Activity ▸
Range to output from the entries below: the line containing "destruct (existsb numerica_con_nulos" through the line containing "apply para_cada_excepcion.". Set it down exactly, ends included, nothing else.

Entries shown ▸
Lemma imputacion_dentro_del_rango_witness :
  exists vs',
    serie [("finishing", Numerica [Some 95; Some 60; Some 10; Some 60]);
           ("posicion_inferida",
            Categorica [Some "Delantero"; Some "Portero"; Some "Delantero"; Some "Versatil"])]
          "finishing" = Some (Numerica vs') /\
    forall q, In (Some q) vs' -> 0 <= q <= 100.
Proof.
  apply (imputacion_dentro_del_rango
           [("finishing", Numerica [Some 95; Some 60; Some 10; None]);
            ("posicion_inferida",
             Categorica [Some "Delantero"; Some "Portero"; Some "Delantero"; Some "Versatil"])]
           _ "finishing" [Some 95; Some 60; Some 10; None] 0 100).
  - reflexivity.
  - reflexivity.
  - intros q Hq. simpl in Hq.
    repeat (destruct Hq as [Hq | Hq]; [try discriminate Hq; injection Hq as <-; lra |]).
    destruct Hq.
Defined.

Lemma moda_In (l : list (option string)) (m : string) :
  moda l = Some m -> In (Some m) l.
Proof.
  unfold moda. intro H. apply unicos_In.
  assert (G : forall (cands : list string) (ini : option string),
             fold_left
               (fun mejor c =>
                  match mejor with
                  | None => Some c
                  | Some b =>
                      if Nat.ltb (count_occ string_dec (no_nulos l) b)
                                 (count_occ string_dec (no_nulos l) c)
                      then Some c else Some b
                  end) cands ini = Some m ->
             ini = Some m \/ In m cands).
  { induction cands as [| c cands IH]; intros ini Hf; [now left |].
    simpl in Hf. apply IH in Hf. destruct Hf as [Hf | Hf]; [| right; now right].
    destruct ini as [b |].
    - destruct (Nat.ltb _ _); injection Hf as <-; [right; now left | now left].
    - injection Hf as <-. right. now left. }
  destruct (G _ _ H) as [E | E]; [discriminate | exact E].
Qed.

Lemma imputar_categorica_valores (datos datos' : Dataset) (n : string)
  (vs : list (option string)) (permitido : string -> Prop) :
  imputar_categorica datos n = Ok datos' ->
  serie datos n = Some (Categorica vs) ->
  permitido "Unknown" -> (forall s, In (Some s) vs -> permitido s) ->
  exists vs', serie datos' n = Some (Categorica vs') /\
              forall s, In (Some s) vs' -> permitido s.
Proof.
  intros H Hs Hu Hp. unfold imputar_categorica in H.
  destruct (en_lista n categoricas_excluidas); [injection H as <-; now exists vs |].
  rewrite Hs in H. destruct (isnull_any vs); [| injection H as <-; now exists vs].
  unfold bind in H. destruct (claves_posicion datos) as [claves | e]; [| discriminate].
  injection H as <-. eexists. split; [eapply serie_asignar_mismo, Hs |].
  intros s Hin. apply fillna_In in Hin. destruct Hin as [Hin | Hin]; [now apply Hp |].
  unfold transform in Hin. apply in_map_iff in Hin.
  destruct Hin as ([k |] & E & _); [| discriminate].
  unfold moda_o_unknown in E. destruct (moda (grupo k claves vs)) as [m |] eqn:Em.
  - injection E as ->. apply Hp. eapply grupo_In, moda_In, Em.
  - injection E as <-. exact Hu.
Qed.

(** X8.  The texts stage 3 fills in are modes of observed values or the
    literal Unknown: after the stage every value of a text column is a
    value the column already held, or Unknown. *)
Theorem imputacion_de_textos :
  forall (datos datos' : Dataset) (n : string) (vs : list (option string)),
    imputar datos = Ok datos' ->
    serie datos n = Some (Categorica vs) ->
    exists vs', serie datos' n = Some (Categorica vs') /\
                forall s, In (Some s) vs' -> In (Some s) vs \/ s = "Unknown".
Proof.
  intros datos datos' n vs H Hs. unfold imputar, bind in H.
  destruct (para_cada imputar_numerica (columnas_numericas datos) datos)
    as [datos1 | e] eqn:E1; [| discriminate].
  assert (Hs1 := imputar_numericas_conserva _ datos datos1 n vs E1 Hs).
  apply (para_cada_invariante imputar_categorica
           (fun d => exists vs', serie d n = Some (Categorica vs') /\
                                 forall s, In (Some s) vs' -> In (Some s) vs \/ s = "Unknown"))
    with (l := columnas_object datos1) (d := datos1); [| exact H | exists vs; tauto].
  intros d m d' E (vs' & Hd & Hv). destruct (string_dec m n) as [-> | Hne].
  - apply (imputar_categorica_valores d d' n vs'
             (fun s => In (Some s) vs \/ s = "Unknown") E Hd); [now right | exact Hv].
  - exists vs'. now rewrite (imputar_categorica_otro d d' m n E) by congruence.
Qed.

Lemma imputacion_de_textos_witness :
  exists vs',
    serie [("preferred_foot", Categorica [Some "left"; Some "Unknown"; Some "left"; Some "left"]);
           ("posicion_inferida",
            Categorica [Some "Delantero"; Some "Portero"; Some "Delantero"; Some "Versatil"])]
          "preferred_foot" = Some (Categorica vs') /\
    forall s, In (Some s) vs' ->
              In (Some s) [Some "left"; None; None; Some "left"] \/ s = "Unknown".
Proof.
  apply (imputacion_de_textos
           [("preferred_foot", Categorica [Some "left"; None; None; Some "left"]);
            ("posicion_inferida",
             Categorica [Some "Delantero"; Some "Portero"; Some "Delantero"; Some "Versatil"])]
           _ "preferred_foot").
  - reflexivity.
  - reflexivity.
Defined.

(** *** When stage 3 raises *)

Lemma para_cada_identidad {S X} (paso : S -> X -> Resultado S) (l : list X) (st : S) :
  (forall x, In x l -> paso st x = Ok st) -> para_cada paso l st = Ok st.
Proof.
  induction l as [| x l IH]; intro H; [reflexivity |].
  cbn [para_cada]. rewrite (H x (or_introl eq_refl)). cbn [bind].
  apply IH. intros y Hy. apply H. now right.
Qed.

Lemma para_cada_excepcion {S X} (paso : S -> X -> Resultado S) (l : list X) (st : S)
  (e : string) :
  (forall x, In x l -> paso st x = Ok st \/ paso st x = Excepcion e) ->
  (exists x, In x l /\ paso st x = Excepcion e) ->
  para_cada paso l st = Excepcion e.
Proof.
  induction l as [| x l IH]; intros H (y & Hy & Ey); [destruct Hy |].
  cbn [para_cada]. destruct (H x (or_introl eq_refl)) as [E | E]; rewrite E; cbn [bind];
    [| reflexivity].
  apply IH; [intros z Hz; apply H; now right |].
  destruct Hy as [-> | Hy]; [congruence | now exists y].
Qed.

Lemma isnull_any_true {A} (l : list (option A)) : isnull_any l = true <-> In None l.
Proof.
  unfold isnull_any. rewrite existsb_exists. split.
  - intros ([x |] & Hx & Ex); [discriminate | exact Hx].
  - intro H. now exists None.
Qed.

Section SinPosiciones.

Variable datos : Dataset.
Hypothesis etiquetas_distintas : NoDup (etiquetas datos).
Hypothesis sin_posiciones : serie datos "posicion_inferida" = None.

Lemma imputar_numerica_sin_posiciones (m : string) (vs : list (option Q)) :
  In (m, Numerica vs) datos ->
  imputar_numerica datos m
  = if isnull_any vs then Excepcion "posicion_inferida" else Ok datos.
Proof.
  intro Hin. unfold imputar_numerica, claves_posicion.
  rewrite (serie_NoDup datos m _ etiquetas_distintas Hin), sin_posiciones.
  now destruct (isnull_any vs).
Qed.

Lemma imputar_categorica_sin_posiciones (m : string) (vs : list (option string)) :
  In (m, Categorica vs) datos ->
  imputar_categorica datos m
  = if en_lista m categoricas_excluidas then Ok datos
    else if isnull_any vs then Excepcion "posicion_inferida" else Ok datos.
Proof.
  intro Hin. unfold imputar_categorica, claves_posicion.
  rewrite (serie_NoDup datos m _ etiquetas_distintas Hin), sin_posiciones.
  destruct (en_lista m categoricas_excluidas); [reflexivity |].
  now destruct (isnull_any vs).
Qed.

Let numerica_con_nulos (nc : string * columna) : bool :=
  match snd nc with
  | Numerica vs => isnull_any vs
  | Categorica _ => false
  end.

Lemma imputar_sin_posiciones :
  hay_que_imputar datos -> imputar datos = Excepcion "posicion_inferida".
Proof.
  intro Hhay. unfold imputar.
  assert (Hnum : forall m, In m (columnas_numericas datos) ->
                 imputar_numerica datos m = Ok datos \/
                 imputar_numerica datos m = Excepcion "posicion_inferida").
  { intros m Hm. apply etiquetas_filtradas_In in Hm.
    destruct Hm as ([vs | vs] & Hin & Hk); [| discriminate].
    rewrite (imputar_numerica_sin_posiciones m vs Hin).
    destruct (isnull_any vs); tauto. }
  destruct (existsb numerica_con_nulos datos) eqn:Eb.
  - apply existsb_exists in Eb. destruct Eb as ([m c] & Hin & Hc).
    unfold numerica_con_nulos in Hc. simpl in Hc. destruct c as [vs | vs]; [| discriminate].
    rewrite (para_cada_excepcion imputar_numerica _ datos "posicion_inferida" Hnum);
      [reflexivity |].
    exists m. split.
    + apply etiquetas_filtradas_In. now exists (Numerica vs).
    + rewrite (imputar_numerica_sin_posiciones m vs Hin). now rewrite Hc.
  - assert (Hsin : forall m vs, In (m, Numerica vs) datos -> isnull_any vs = false).
    { intros m vs Hin. destruct (isnull_any vs) eqn:E; [| reflexivity].
      assert (existsb numerica_con_nulos datos = true); [| congruence].
      apply existsb_exists. exists (m, Numerica vs). split; [exact Hin | exact E]. }
    rewrite (para_cada_identidad imputar_numerica _ datos).
    2:{ intros m Hm. apply etiquetas_filtradas_In in Hm.
        destruct Hm as ([vs | vs] & Hin & Hk); [| discriminate].
        now rewrite (imputar_numerica_sin_posiciones m vs Hin), (Hsin m vs Hin). }
    cbn [bind].
    destruct Hhay as [(n & vs & Hin & Hnull) | (n & vs & Hin & Hex & Hnull)].
    { apply isnull_any_true in Hnull. rewrite (Hsin n vs Hin) in Hnull. discriminate. }
    apply para_cada_excepcion.
    + intros m Hm. apply columnas_object_In in Hm. destruct Hm as (ws & Hw).
      rewrite (imputar_categorica_sin_posiciones m ws Hw).
      destruct (en_lista m categoricas_excluidas); [now left |].
      destruct (isnull_any ws); tauto.
    + exists n. split; [apply columnas_object_In; now exists vs |].
      rewrite (imputar_categorica_sin_posiciones n vs Hin).
      apply en_lista_false in Hex. apply isnull_any_true in Hnull.
      now rewrite Hex, Hnull.
Qed.

End SinPosiciones.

Task solution ▸
  destruct (existsb numerica_con_nulos datos) eqn:Eb.
  - apply existsb_exists in Eb. destruct Eb as ([m c] & Hin & Hc).
    unfold numerica_con_nulos in Hc. simpl in Hc. destruct c as [vs | vs]; [| discriminate].
    rewrite (para_cada_excepcion imputar_numerica _ datos "posicion_inferida" Hnum);
      [reflexivity |].
    exists m. split.
    + apply etiquetas_filtradas_In. now exists (Numerica vs).
    + rewrite (imputar_numerica_sin_posiciones m vs Hin). now rewrite Hc.
  - assert (Hsin : forall m vs, In (m, Numerica vs) datos -> isnull_any vs = false).
    { intros m vs Hin. destruct (isnull_any vs) eqn:E; [| reflexivity].
      assert (existsb numerica_con_nulos datos = true); [| congruence].
      apply existsb_exists. exists (m, Numerica vs). split; [exact Hin | exact E]. }
    rewrite (para_cada_identidad imputar_numerica _ datos).
    2:{ intros m Hm. apply etiquetas_filtradas_In in Hm.
        destruct Hm as ([vs | vs] & Hin & Hk); [| discriminate].
        now rewrite (imputar_numerica_sin_posiciones m vs Hin), (Hsin m vs Hin). }
    cbn [bind].
    destruct Hhay as [(n & vs & Hin & Hnull) | (n & vs & Hin & Hex & Hnull)].
    { apply isnull_any_true in Hnull. rewrite (Hsin n vs Hin) in Hnull. discriminate. }
    apply para_cada_excepcion.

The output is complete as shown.